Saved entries
Segment Open

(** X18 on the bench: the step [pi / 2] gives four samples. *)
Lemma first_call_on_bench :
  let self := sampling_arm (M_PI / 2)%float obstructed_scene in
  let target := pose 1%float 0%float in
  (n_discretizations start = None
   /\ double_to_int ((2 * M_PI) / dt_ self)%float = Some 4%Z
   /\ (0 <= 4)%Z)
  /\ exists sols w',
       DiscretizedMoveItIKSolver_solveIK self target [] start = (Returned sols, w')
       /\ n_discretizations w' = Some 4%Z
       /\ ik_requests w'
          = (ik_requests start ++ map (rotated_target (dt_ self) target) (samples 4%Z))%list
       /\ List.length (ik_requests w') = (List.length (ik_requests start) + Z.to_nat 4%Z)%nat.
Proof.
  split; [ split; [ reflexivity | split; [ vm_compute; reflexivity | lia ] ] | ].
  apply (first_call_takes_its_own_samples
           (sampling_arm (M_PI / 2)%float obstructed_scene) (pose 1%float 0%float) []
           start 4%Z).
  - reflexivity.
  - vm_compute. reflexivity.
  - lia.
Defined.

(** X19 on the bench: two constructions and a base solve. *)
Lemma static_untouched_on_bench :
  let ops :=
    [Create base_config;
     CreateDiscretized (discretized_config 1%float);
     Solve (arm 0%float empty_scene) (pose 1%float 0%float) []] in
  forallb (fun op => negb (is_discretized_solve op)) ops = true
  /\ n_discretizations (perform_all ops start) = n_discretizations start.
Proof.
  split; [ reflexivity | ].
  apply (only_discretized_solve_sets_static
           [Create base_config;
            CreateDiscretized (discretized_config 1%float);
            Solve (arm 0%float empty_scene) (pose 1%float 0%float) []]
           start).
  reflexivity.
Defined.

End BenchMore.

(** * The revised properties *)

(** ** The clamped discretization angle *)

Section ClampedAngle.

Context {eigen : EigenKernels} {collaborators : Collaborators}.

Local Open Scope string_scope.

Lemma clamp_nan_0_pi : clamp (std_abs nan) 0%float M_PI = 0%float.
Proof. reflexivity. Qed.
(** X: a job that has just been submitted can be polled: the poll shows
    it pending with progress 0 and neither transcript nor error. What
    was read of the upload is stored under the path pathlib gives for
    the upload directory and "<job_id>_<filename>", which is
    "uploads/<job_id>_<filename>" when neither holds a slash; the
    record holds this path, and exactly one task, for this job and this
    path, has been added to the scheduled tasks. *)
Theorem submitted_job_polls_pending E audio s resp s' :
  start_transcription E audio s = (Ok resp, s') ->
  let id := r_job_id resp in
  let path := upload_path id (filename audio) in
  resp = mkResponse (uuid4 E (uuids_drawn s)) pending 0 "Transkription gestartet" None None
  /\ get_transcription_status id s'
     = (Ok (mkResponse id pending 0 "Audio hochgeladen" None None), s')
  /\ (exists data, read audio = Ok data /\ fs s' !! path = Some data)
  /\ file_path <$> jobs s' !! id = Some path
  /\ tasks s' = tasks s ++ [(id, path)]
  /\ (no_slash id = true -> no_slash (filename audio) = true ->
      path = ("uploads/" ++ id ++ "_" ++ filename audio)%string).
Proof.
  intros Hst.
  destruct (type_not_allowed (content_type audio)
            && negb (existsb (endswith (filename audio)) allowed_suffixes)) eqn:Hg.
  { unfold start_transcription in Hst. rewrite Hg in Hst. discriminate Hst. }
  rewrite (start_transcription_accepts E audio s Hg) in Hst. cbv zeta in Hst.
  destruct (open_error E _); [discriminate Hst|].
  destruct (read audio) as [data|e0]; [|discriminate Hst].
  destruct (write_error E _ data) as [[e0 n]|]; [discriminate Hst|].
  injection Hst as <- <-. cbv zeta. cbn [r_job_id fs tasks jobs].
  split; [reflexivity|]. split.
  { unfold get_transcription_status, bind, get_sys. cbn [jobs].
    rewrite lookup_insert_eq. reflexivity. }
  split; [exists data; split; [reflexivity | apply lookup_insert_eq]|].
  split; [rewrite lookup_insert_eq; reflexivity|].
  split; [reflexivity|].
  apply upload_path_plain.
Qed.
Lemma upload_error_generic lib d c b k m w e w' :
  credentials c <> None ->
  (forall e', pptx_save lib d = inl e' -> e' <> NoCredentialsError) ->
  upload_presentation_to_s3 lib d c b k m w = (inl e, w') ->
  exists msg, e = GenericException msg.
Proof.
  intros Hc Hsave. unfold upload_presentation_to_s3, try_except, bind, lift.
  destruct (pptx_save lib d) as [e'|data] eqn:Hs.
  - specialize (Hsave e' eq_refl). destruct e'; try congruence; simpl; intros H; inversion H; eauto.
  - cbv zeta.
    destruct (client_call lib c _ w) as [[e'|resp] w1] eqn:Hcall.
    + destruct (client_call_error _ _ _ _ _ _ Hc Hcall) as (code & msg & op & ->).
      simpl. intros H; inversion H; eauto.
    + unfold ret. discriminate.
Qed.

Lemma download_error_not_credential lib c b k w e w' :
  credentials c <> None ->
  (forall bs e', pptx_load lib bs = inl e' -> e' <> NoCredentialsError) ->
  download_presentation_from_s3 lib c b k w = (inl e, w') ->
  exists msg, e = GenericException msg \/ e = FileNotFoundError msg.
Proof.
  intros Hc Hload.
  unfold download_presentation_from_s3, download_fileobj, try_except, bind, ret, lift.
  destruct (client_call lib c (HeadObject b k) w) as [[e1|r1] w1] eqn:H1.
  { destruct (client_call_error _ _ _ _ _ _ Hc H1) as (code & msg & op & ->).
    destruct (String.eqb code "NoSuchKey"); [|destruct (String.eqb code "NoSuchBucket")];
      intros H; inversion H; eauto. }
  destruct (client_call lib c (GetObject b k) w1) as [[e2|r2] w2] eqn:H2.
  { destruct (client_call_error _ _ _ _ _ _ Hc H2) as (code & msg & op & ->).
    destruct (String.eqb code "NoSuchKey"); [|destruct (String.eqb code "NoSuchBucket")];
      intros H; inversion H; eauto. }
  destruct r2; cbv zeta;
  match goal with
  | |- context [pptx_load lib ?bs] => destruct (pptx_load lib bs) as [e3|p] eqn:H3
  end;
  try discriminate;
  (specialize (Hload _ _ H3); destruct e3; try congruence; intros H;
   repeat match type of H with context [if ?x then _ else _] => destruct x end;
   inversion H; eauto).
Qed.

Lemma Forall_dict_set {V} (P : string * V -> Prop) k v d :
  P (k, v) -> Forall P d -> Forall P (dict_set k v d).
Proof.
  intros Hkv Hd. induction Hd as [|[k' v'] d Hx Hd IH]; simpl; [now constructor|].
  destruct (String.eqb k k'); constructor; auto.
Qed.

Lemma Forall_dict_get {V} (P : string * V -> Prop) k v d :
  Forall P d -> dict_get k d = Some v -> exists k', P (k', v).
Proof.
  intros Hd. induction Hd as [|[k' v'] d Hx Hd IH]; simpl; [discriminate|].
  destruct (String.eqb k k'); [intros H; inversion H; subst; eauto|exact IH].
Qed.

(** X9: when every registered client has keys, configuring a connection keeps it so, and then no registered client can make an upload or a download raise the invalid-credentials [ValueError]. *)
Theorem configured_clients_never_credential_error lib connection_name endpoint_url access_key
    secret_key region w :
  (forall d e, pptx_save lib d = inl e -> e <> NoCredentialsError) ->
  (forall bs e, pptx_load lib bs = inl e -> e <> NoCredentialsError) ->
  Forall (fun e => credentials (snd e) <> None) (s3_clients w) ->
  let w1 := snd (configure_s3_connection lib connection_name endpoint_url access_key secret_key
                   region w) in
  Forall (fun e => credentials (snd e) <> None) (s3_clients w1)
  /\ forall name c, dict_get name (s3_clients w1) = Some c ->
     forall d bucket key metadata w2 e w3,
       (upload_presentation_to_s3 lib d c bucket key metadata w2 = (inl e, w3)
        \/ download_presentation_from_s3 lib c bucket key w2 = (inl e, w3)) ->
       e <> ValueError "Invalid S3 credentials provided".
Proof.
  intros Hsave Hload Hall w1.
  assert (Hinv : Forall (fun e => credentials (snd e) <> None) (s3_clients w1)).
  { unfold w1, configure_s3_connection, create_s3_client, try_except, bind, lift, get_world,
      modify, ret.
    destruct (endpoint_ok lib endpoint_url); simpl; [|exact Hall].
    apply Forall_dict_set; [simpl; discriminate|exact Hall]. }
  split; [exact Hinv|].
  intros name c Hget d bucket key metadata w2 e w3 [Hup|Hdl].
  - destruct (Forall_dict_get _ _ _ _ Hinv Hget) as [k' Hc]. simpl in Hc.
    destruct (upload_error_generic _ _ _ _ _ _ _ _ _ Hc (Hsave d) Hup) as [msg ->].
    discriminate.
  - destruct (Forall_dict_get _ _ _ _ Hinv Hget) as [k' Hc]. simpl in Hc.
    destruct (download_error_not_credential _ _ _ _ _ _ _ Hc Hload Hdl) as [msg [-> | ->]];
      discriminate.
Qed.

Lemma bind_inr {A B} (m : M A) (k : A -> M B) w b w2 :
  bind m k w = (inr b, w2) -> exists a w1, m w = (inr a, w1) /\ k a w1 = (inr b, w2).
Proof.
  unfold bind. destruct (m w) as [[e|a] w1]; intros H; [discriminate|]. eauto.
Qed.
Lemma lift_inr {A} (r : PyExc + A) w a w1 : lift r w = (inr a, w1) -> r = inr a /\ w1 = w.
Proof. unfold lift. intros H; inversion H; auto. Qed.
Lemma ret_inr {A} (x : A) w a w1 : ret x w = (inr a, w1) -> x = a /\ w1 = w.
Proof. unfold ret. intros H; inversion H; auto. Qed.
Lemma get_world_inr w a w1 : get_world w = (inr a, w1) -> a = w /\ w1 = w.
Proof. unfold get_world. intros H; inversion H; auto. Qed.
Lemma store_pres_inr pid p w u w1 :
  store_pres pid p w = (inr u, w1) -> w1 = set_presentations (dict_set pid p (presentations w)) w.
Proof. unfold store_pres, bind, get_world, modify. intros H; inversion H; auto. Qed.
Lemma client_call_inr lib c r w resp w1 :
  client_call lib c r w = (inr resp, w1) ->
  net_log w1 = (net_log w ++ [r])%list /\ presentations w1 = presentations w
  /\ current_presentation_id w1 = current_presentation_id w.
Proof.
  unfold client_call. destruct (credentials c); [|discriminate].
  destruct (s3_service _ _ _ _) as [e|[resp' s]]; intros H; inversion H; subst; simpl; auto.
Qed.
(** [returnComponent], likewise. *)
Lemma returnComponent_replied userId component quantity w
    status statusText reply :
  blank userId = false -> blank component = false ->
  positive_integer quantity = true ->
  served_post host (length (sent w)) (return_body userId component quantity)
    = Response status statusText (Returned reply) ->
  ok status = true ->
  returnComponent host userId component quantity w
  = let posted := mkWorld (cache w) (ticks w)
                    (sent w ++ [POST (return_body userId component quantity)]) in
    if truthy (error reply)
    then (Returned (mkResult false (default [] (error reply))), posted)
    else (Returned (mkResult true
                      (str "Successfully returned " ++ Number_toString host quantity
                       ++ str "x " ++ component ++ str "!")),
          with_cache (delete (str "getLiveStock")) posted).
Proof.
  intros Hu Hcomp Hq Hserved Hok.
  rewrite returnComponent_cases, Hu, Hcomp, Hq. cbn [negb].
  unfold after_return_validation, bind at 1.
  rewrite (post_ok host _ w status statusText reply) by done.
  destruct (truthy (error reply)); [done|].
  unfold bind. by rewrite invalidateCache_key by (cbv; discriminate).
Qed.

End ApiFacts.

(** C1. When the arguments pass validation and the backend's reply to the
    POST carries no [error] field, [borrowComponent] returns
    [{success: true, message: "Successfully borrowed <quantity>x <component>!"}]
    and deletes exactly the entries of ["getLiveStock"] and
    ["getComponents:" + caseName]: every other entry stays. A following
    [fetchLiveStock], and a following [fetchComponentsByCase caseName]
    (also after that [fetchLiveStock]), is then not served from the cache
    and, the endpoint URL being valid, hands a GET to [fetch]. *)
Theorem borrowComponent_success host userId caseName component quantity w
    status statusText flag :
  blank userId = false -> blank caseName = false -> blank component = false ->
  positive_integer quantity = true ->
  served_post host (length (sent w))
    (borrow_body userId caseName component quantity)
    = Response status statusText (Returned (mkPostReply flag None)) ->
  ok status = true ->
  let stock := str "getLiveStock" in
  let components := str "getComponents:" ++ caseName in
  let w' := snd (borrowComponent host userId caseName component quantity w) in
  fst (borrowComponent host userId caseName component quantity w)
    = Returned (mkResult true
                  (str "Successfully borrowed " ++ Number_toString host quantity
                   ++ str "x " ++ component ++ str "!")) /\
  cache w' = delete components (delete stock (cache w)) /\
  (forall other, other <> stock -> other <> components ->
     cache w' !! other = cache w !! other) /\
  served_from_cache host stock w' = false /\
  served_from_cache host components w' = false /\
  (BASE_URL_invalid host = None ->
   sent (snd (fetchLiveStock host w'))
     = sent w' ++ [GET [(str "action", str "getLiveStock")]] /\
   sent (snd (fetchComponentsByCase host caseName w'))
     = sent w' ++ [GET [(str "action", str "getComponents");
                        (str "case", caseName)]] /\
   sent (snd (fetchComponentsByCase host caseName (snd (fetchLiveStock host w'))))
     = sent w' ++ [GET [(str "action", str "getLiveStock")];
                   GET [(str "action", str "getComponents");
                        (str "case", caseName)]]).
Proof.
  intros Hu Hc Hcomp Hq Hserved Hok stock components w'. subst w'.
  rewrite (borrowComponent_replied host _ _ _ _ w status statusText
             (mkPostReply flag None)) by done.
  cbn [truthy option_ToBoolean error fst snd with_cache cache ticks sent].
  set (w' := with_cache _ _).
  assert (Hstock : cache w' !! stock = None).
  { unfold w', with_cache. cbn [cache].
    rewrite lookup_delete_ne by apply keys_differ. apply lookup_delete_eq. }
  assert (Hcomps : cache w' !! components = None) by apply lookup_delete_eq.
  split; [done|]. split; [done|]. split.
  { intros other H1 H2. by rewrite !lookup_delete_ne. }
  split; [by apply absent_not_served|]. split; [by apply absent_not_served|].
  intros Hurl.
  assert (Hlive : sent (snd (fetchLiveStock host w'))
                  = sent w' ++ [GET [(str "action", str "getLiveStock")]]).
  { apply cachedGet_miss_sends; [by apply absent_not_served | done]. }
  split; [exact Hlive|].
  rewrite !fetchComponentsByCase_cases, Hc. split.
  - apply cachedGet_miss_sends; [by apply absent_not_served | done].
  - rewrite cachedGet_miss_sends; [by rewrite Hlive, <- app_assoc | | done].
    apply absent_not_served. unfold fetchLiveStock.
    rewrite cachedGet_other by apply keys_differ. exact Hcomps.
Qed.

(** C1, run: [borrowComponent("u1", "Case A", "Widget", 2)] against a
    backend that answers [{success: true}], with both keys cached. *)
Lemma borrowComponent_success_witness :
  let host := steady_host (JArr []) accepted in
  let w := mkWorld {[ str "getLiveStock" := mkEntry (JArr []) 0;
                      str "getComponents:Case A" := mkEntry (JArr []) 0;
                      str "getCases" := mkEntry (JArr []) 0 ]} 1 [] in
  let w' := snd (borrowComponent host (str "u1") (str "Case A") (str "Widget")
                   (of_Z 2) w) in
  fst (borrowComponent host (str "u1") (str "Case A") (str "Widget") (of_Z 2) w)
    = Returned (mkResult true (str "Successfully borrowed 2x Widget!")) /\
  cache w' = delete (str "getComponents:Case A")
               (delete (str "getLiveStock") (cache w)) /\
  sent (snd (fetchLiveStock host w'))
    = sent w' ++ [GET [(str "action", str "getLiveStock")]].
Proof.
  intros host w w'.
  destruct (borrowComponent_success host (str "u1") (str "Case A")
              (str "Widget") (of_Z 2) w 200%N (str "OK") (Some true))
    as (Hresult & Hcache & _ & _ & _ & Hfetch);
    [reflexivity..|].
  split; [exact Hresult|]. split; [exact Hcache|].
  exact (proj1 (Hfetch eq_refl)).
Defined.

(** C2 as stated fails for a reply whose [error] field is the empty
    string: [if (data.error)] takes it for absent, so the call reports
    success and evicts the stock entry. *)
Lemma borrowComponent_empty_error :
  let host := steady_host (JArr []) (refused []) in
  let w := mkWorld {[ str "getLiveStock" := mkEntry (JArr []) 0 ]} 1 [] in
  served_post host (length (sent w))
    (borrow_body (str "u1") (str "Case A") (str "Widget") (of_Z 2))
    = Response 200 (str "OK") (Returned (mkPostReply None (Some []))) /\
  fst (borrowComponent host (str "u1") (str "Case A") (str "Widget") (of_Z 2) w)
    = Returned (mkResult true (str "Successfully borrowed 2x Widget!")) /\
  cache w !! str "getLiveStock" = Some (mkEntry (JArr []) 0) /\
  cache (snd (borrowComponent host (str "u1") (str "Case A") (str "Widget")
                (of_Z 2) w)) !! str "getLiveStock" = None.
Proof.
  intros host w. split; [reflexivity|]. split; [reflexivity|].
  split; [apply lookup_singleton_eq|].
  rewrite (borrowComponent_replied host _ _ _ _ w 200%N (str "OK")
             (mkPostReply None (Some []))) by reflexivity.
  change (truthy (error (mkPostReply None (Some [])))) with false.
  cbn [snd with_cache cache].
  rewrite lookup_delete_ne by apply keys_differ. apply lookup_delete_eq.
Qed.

Segment Closed

§ **What you have to do**: Whenever "presentations" occurs in a line above, copy that line.

§ **Expected answer**:
  store_pres pid p w = (inr u, w1) -> w1 = set_presentations (dict_set pid p (presentations w)) w.
  net_log w1 = (net_log w ++ [r])%list /\ presentations w1 = presentations w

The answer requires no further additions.